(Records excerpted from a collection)
* * * *
(* ===== verification/TestRunner.v ===== *)
(** * The test harness

    The custom test framework of src/src/lib.rs: [Testable::run],
    [test_runner], [test_panic_handler], [exit_qemu] and [hlt_loop].  A test is
    a function on the state of the kernel under test; a panic in it runs the
    panic handler.  The verdict goes to the serial port and, as an exit code, to
    the port of the emulator's exit device. *)

From Stdlib Require Import ZArith Lia.
From stdpp Require Import base list strings numbers.
From S2P Require Import Prelude Fmt Libs Logger.

Open Scope Z_scope.

Inductive QemuExitCode := Success | Failed.

(** [exit_code as u32] *)
Definition exit_code_u32 (c : QemuExitCode) : Z := match c with Success => 0x10 | Failed => 0x11 end.

#[export] Instance exit_code_eq_dec : EqDecision QemuExitCode.
Proof. solve_decision. Defined.

Definition EXIT_PORT : Z := 0xf4.

Section runner.
Context {SP : SerialPort} {M : SpinMutex port} {IO : PortIo} {T : Type}.

(** The kernel under test, the serial port with the logger, the other ports. *)
Record hworld := mkH { h_state : T; h_log : lworld; h_io : io }.

Definition exit_qemu (code : QemuExitCode) (w : hworld) : hworld :=
  mkH (h_state w) (h_log w) (outl EXIT_PORT (exit_code_u32 code) (h_io w)).

(** Where the harness is after a step: it goes on; it panicked; it waits for
    a lock for ever.  What a panicking test itself did to the world is not
    kept. *)
Inductive hresult := HOn (w : hworld) | HPanic (msg : string) (w : hworld) | HStuck.

Definition hthen (r : hresult) (f : hworld → hresult) : hresult :=
  match r with HOn w => f w | r => r end.

Definition print_serial (pieces : list (list Z)) (w : hworld) : hresult :=
  match serial_print pieces (h_log w) with
  | Ok l => HOn (mkH (h_state w) l (h_io w))
  | _ => HStuck
  end.

Definition println_serial (pieces : list (list Z)) : hworld → hresult := print_serial (pieces ++ [newline]).

(** A test: [core::any::type_name::<T>()] and the function. *)
Record Test := mkTest { type_name : string; test_fn : hworld → outcome hworld }.

Definition run_fn (t : Test) (w : hworld) : hresult :=
  match test_fn t w with Ok w => HOn w | Panic msg => HPanic msg w | _ => HStuck end.

(** [Testable::run] *)
Definition run (t : Test) (w : hworld) : hresult :=
  hthen (print_serial [bytes (type_name t); bytes "..." ++ [9]] w) (λ w,
  hthen (run_fn t w) (println_serial [bytes "[ok]"])).

Fixpoint run_tests (tests : list Test) (w : hworld) : hresult :=
  match tests with
  | [] => HOn w
  | t :: tests => hthen (run t w) (run_tests tests)
  end.

Definition test_runner (tests : list Test) (w : hworld) : hresult :=
  hthen (println_serial [] w) (λ w,
  hthen (println_serial [bytes "  Running "; fmt_dec (Z.of_nat (length tests)); bytes " tests"] w) (λ w,
  hthen (println_serial [] w) (λ w,
  hthen (run_tests tests w) (λ w,
  hthen (println_serial [] w) (λ w,
  hthen (println_serial [bytes "  All tests passed!"] w) (λ w,
  hthen (println_serial [] w) (λ w,
  HOn (exit_qemu Success w)))))))).

(** [info] is the formatted panic message.  [hlt_loop] halts for ever, so the
    world the handler leaves is the last one. *)
Definition test_panic_handler (info : list Z) (w : hworld) : hresult :=
  hthen (println_serial [bytes "[failed]"; newline] w) (λ w,
  hthen (println_serial [bytes "Error: "; info; newline] w) (λ w,
  HOn (exit_qemu Failed w))).

(** The test kernel: [test_main] runs the tests, a panic goes to the handler,
    and then the CPU halts. *)
Definition test_main (format : string → list Z) (tests : list Test) (w : hworld) : hresult :=
  match test_runner tests w with
  | HPanic msg w => test_panic_handler (format msg) w
  | r => r
  end.

(** A test that prints nothing and leaves the ports alone. *)
Definition silent (t : string * (T → outcome T)) : Test :=
  mkTest t.1 (λ w, s ← t.2 (h_state w); Ok (mkH s (h_log w) (h_io w))).

(** ** What it should report *)

(** What the tests print, and the panic of the first one that fails; [None]
    if there is one that does neither return nor panic. *)
Fixpoint report (tests : list (string * (T → outcome T))) (s : T) : option (list Z * (string * T + T)) :=
  match tests with
  | [] => Some ([], inr s)
  | (name, f) :: tests =>
      match f s with
      | Ok s =>
          '(out, v) ← report tests s;
          Some (bytes name ++ bytes "..." ++ [9] ++ bytes "[ok]" ++ newline ++ out, v)
      | Panic msg => Some (bytes name ++ bytes "..." ++ [9], inl (msg, s))
      | _ => None
      end
  end.

Context {SL : SerialPortLaws SP} {ML : SpinMutexLaws port M}.

(** What has gone out of the serial port, with nobody holding it. *)
Definition printed (w : hworld) : list Z := sent (contents (SERIAL1 (h_log w))).
Definition free (w : hworld) : Prop := locked (SERIAL1 (h_log w)) = false.

Lemma print_serial_ok pieces w :
  free w → Forall (Forall plain) pieces →
  ∃ w', print_serial pieces w = HOn w' ∧ free w' ∧ printed w' = printed w ++ mjoin pieces ∧
    h_state w' = h_state w ∧ h_io w' = h_io w.
Proof.
  intros Hf Hp. unfold print_serial, serial_print. pose proof (try_lock_ok (SERIAL1 (h_log w))) as Hl.
  unfold free in Hf. rewrite Hf in Hl. destruct Hl as (m & -> & _). eexists. split; [done|].
  unfold free, printed. cbn. destruct (unlock_ok (write_fmt pieces (contents (SERIAL1 (h_log w)))) m) as [-> ->].
  by rewrite write_fmt_sent.
Qed.

Lemma println_serial_ok pieces w :
  free w → Forall (Forall plain) pieces →
  ∃ w', println_serial pieces w = HOn w' ∧ free w' ∧ printed w' = printed w ++ mjoin pieces ++ newline ∧
    h_state w' = h_state w ∧ h_io w' = h_io w.
Proof.
  intros Hf Hp. destruct (print_serial_ok (pieces ++ [newline]) w Hf) as (w' & ? & ? & E & ?).
  { apply Forall_app. split; [done|]. by repeat constructor. }
  exists w'. split; [done|]. split; [done|]. split; [|done]. rewrite E, join_app. cbn. done.
Qed.

Lemma digits_plain fuel base n : 2 <= base <= 36 → Forall plain (digits fuel base n).
Proof.
  intros Hb. revert n. induction fuel as [|fuel IH]; intros n; [constructor|].
  cbn [digits]. apply Forall_app. split; [by destruct (_ =? 0)|]. constructor; [|done].
  pose proof (Z.mod_pos_bound n base). unfold plain, digit. case_match; zbool; lia.
Qed.

Definition verdict (v : string * T + T) (w : hworld) : hresult :=
  match v with inr _ => HOn w | inl (msg, _) => HPanic msg w end.

Definition final (v : string * T + T) : T := match v with inr s | inl (_, s) => s end.

Lemma run_tests_ok tests w out v :
  free w → Forall (λ t, Forall plain (bytes t.1)) tests → report tests (h_state w) = Some (out, v) →
  ∃ w', run_tests (silent <$> tests) w = verdict v w' ∧ free w' ∧ printed w' = printed w ++ out ∧
    h_io w' = h_io w ∧ h_state w' = final v.
Proof.
  intros Hf Hn. revert w out Hf. induction Hn as [|[name f] tests Hname _ IH]; intros w out Hf Hr.
  { injection Hr as <- <-. exists w. by rewrite app_nil_r. }
  cbn [report] in Hr. cbn [fst] in Hname. cbn [fmap list_fmap run_tests]. unfold run at 1. cbn [silent type_name fst].
  destruct (print_serial_ok [bytes name; bytes "..." ++ [9]] w Hf) as (w1 & -> & Hf1 & Hp1 & Hs1 & Hi1).
  { repeat constructor; done. }
  cbn [hthen]. unfold run_fn. cbn [silent test_fn snd]. rewrite Hs1.
  destruct (f (h_state w)) as [s|msg| |] eqn:Hfs; try done; cbn [mbind outcome_bind hthen].
  - destruct (println_serial_ok [bytes "[ok]"] (mkH s (h_log w1) (h_io w1))) as (w2 & -> & Hf2 & Hp2 & Hs2 & Hi2);
      [done|by repeat constructor|].
    destruct (report tests s) as [[out' v']|] eqn:Hr'; [|done]. injection Hr as <- <-.
    cbn [h_state h_io] in *. rewrite <- Hs2 in Hr'. destruct (IH w2 out' Hf2 Hr') as (w' & Hr2 & Hf' & Hp' & Hi' & Hv).
    exists w'. split; [done|]. split; [done|]. split.
    { rewrite Hp', Hp2. change (printed (mkH s (h_log w1) (h_io w1))) with (printed w1). rewrite Hp1.
      cbn [mjoin list_join]. rewrite ?app_nil_r, <- ?app_assoc. done. }
    split; [congruence|done].
  - injection Hr as <- <-. exists w1. split; [done|]. split; [done|]. split; [rewrite Hp1; cbn [mjoin list_join]; by rewrite app_nil_r|].
    done.
Qed.

(** What [test_runner] does around the tests. *)
Definition header (n : Z) : list Z :=
  newline ++ bytes "  Running " ++ fmt_dec n ++ bytes " tests" ++ newline ++ newline.

Definition footer : list Z := newline ++ bytes "  All tests passed!" ++ newline ++ newline.

Definition closing (w : hworld) : hresult :=
  hthen (println_serial [] w) (λ w,
  hthen (println_serial [bytes "  All tests passed!"] w) (λ w,
  hthen (println_serial [] w) (λ w, HOn (exit_qemu Success w)))).

Lemma test_runner_eq tests w :
  free w →
  ∃ w1, test_runner tests w = hthen (run_tests tests w1) closing ∧ free w1 ∧
    printed w1 = printed w ++ header (Z.of_nat (length tests)) ∧ h_state w1 = h_state w ∧ h_io w1 = h_io w.
Proof.
  intros Hf. unfold test_runner. set (n := Z.of_nat (length tests)).
  assert (Forall (Forall plain) [bytes "  Running "; fmt_dec n; bytes " tests"]) as Hhd
    by (repeat constructor; try done; apply digits_plain; lia).
  destruct (println_serial_ok [] w Hf) as (w1 & -> & F1 & P1 & S1 & I1); [by constructor|]. cbn [hthen].
  destruct (println_serial_ok _ w1 F1 Hhd) as (w2 & -> & F2 & P2 & S2 & I2). cbn [hthen].
  destruct (println_serial_ok [] w2 F2) as (w3 & -> & F3 & P3 & S3 & I3); [by constructor|]. cbn [hthen].
  exists w3. split; [done|]. split; [done|]. split; [|split; congruence].
  rewrite P3, P2, P1. unfold header. cbn [mjoin list_join]. by rewrite ?app_nil_r, <- ?app_assoc.
Qed.

Lemma closing_ok w :
  free w →
  ∃ w', closing w = HOn w' ∧ printed w' = printed w ++ footer ∧ h_state w' = h_state w ∧
    h_io w' = outl EXIT_PORT 0x10 (h_io w).
Proof.
  intros Hf. unfold closing.
  destruct (println_serial_ok [] w Hf) as (w1 & -> & F1 & P1 & S1 & I1); [by constructor|]. cbn [hthen].
  destruct (println_serial_ok [bytes "  All tests passed!"] w1 F1) as (w2 & -> & F2 & P2 & S2 & I2);
    [by repeat constructor|]. cbn [hthen].
  destruct (println_serial_ok [] w2 F2) as (w3 & -> & F3 & P3 & S3 & I3); [by constructor|]. cbn [hthen].
  eexists. split; [done|]. split; [|split; [cbn [exit_qemu h_state]; congruence|cbn; congruence]].
  change (printed (exit_qemu Success w3)) with (printed w3). rewrite P3, P2, P1. unfold footer.
  cbn [mjoin list_join]. by rewrite ?app_nil_r, <- ?app_assoc.
Qed.

Lemma panic_handler_ok info w :
  free w → Forall plain info →
  ∃ w', test_panic_handler info w = HOn w' ∧ h_state w' = h_state w ∧ h_io w' = outl EXIT_PORT 0x11 (h_io w) ∧
    printed w' = printed w ++ bytes "[failed]" ++ newline ++ newline ++ bytes "Error: " ++ info ++ newline ++ newline.
Proof.
  intros Hf Hi. unfold test_panic_handler.
  destruct (println_serial_ok [bytes "[failed]"; newline] w Hf) as (w1 & -> & F1 & P1 & S1 & I1);
    [by repeat constructor|]. cbn [hthen].
  destruct (println_serial_ok [bytes "Error: "; info; newline] w1 F1) as (w2 & -> & F2 & P2 & S2 & I2);
    [by repeat constructor|]. cbn [hthen].
  eexists. split; [done|]. split; [cbn [exit_qemu h_state]; congruence|]. split; [cbn; congruence|].
  change (printed (exit_qemu Failed w2)) with (printed w2). rewrite P2, P1. cbn [mjoin list_join].
  by rewrite ?app_nil_r, <- ?app_assoc.
Qed.

(** ** Theorem *)

(** C35: the harness tells the truth.  Started with the serial port free, it
    halts with exactly one exit code written: success if every test returned,
    failure if one panicked, in which case the later ones were not run.  The
    transcript has the header with the number of tests, one line per test that
    passed, and the closing line or the name of the failed test with its
    panic message. *)
Theorem test_main_verdict format tests w out v :
  free w → Forall (λ t, Forall plain (bytes t.1)) tests → report tests (h_state w) = Some (out, v) →
  (∀ msg s, v = inl (msg, s) → Forall plain (format msg)) →
  let start := printed w ++ header (Z.of_nat (length tests)) ++ out in
  ∃ w', test_main format (silent <$> tests) w = HOn w' ∧ h_state w' = final v ∧
    match v with
    | inr _ => h_io w' = outl EXIT_PORT 0x10 (h_io w) ∧ printed w' = start ++ footer
    | inl (msg, _) => h_io w' = outl EXIT_PORT 0x11 (h_io w) ∧
        printed w' = start ++ bytes "[failed]" ++ newline ++ newline ++
          bytes "Error: " ++ format msg ++ newline ++ newline
    end.
Proof.
  intros Hf Hn Hr Hm start. unfold test_main.
  destruct (test_runner_eq (silent <$> tests) w Hf) as (w1 & -> & F1 & P1 & S1 & I1). rewrite length_fmap in P1.
  rewrite <- S1 in Hr. destruct (run_tests_ok tests w1 out v F1 Hn Hr) as (w2 & -> & F2 & P2 & I2 & S2).
  assert (printed w2 = start) as P by (rewrite P2, P1; unfold start; by rewrite <- app_assoc).
  destruct v as [[msg s]|s]; cbn [verdict hthen].
  - destruct (panic_handler_ok (format msg) w2 F2 (Hm _ _ eq_refl)) as (w' & -> & S3 & I3 & P3).
    exists w'. rewrite S3, S2, I3, I2, I1, P3, P. done.
  - destruct (closing_ok w2 F2) as (w' & -> & P3 & S3 & I3).
    exists w'. rewrite S3, S2, I3, I2, I1, P3, P. done.
Qed.
End runner.

(** ** Witness: one test passes, the next one panics, the third is not run *)

#[local] Existing Instances demo_port flag_mutex demo_port_io.

Definition demo_tests : list (string * (Z → outcome Z)) :=
  [("adds"%string, λ n, Ok (n + 1));
   ("fails"%string, λ n, Panic "boom");
   ("adds again"%string, λ n, Ok (n + 1))].

Definition demo_harness : hworld (SP := demo_port) (T := Z) := mkH 0 (mkLog ([], false) 0) (mkPorts [] []).

Lemma test_main_verdict_witness :
  ∃ w', test_main bytes (silent <$> demo_tests) demo_harness = HOn w' ∧ h_state w' = 1 ∧
    h_io w' = mkPorts [] [(0xf4, 0x11)] ∧
    contents (SpinMutexLaws := flag_mutex_laws _) (SERIAL1 (h_log w')) =
      newline ++ bytes "  Running 3 tests" ++ newline ++ newline ++
      bytes "adds..." ++ [9] ++ bytes "[ok]" ++ newline ++ bytes "fails..." ++ [9] ++
      bytes "[failed]" ++ newline ++ newline ++ bytes "Error: boom" ++ newline ++ newline.
Proof.
  apply (test_main_verdict (SL := demo_port_laws) (ML := flag_mutex_laws _) bytes demo_tests demo_harness
    (bytes "adds..." ++ [9] ++ bytes "[ok]" ++ newline ++ bytes "fails..." ++ [9]) (inl ("boom"%string, 1))).
  - reflexivity.
  - repeat constructor; done.
  - reflexivity.
  - intros msg s [= <- <-]. repeat constructor; done.
Defined.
* * * *
§ **What is being asked**: Look back at the entries above and repeat, unchanged, every line from the line holding "intros Hb. revert" through the line holding "match v with inr _".

§ **Response below**:
  intros Hb. revert n. induction fuel as [|fuel IH]; intros n; [constructor|].
  cbn [digits]. apply Forall_app. split; [by destruct (_ =? 0)|]. constructor; [|done].
  pose proof (Z.mod_pos_bound n base). unfold plain, digit. case_match; zbool; lia.
Qed.

Definition verdict (v : string * T + T) (w : hworld) : hresult :=
  match v with inr _ => HOn w | inl (msg, _) => HPanic msg w end.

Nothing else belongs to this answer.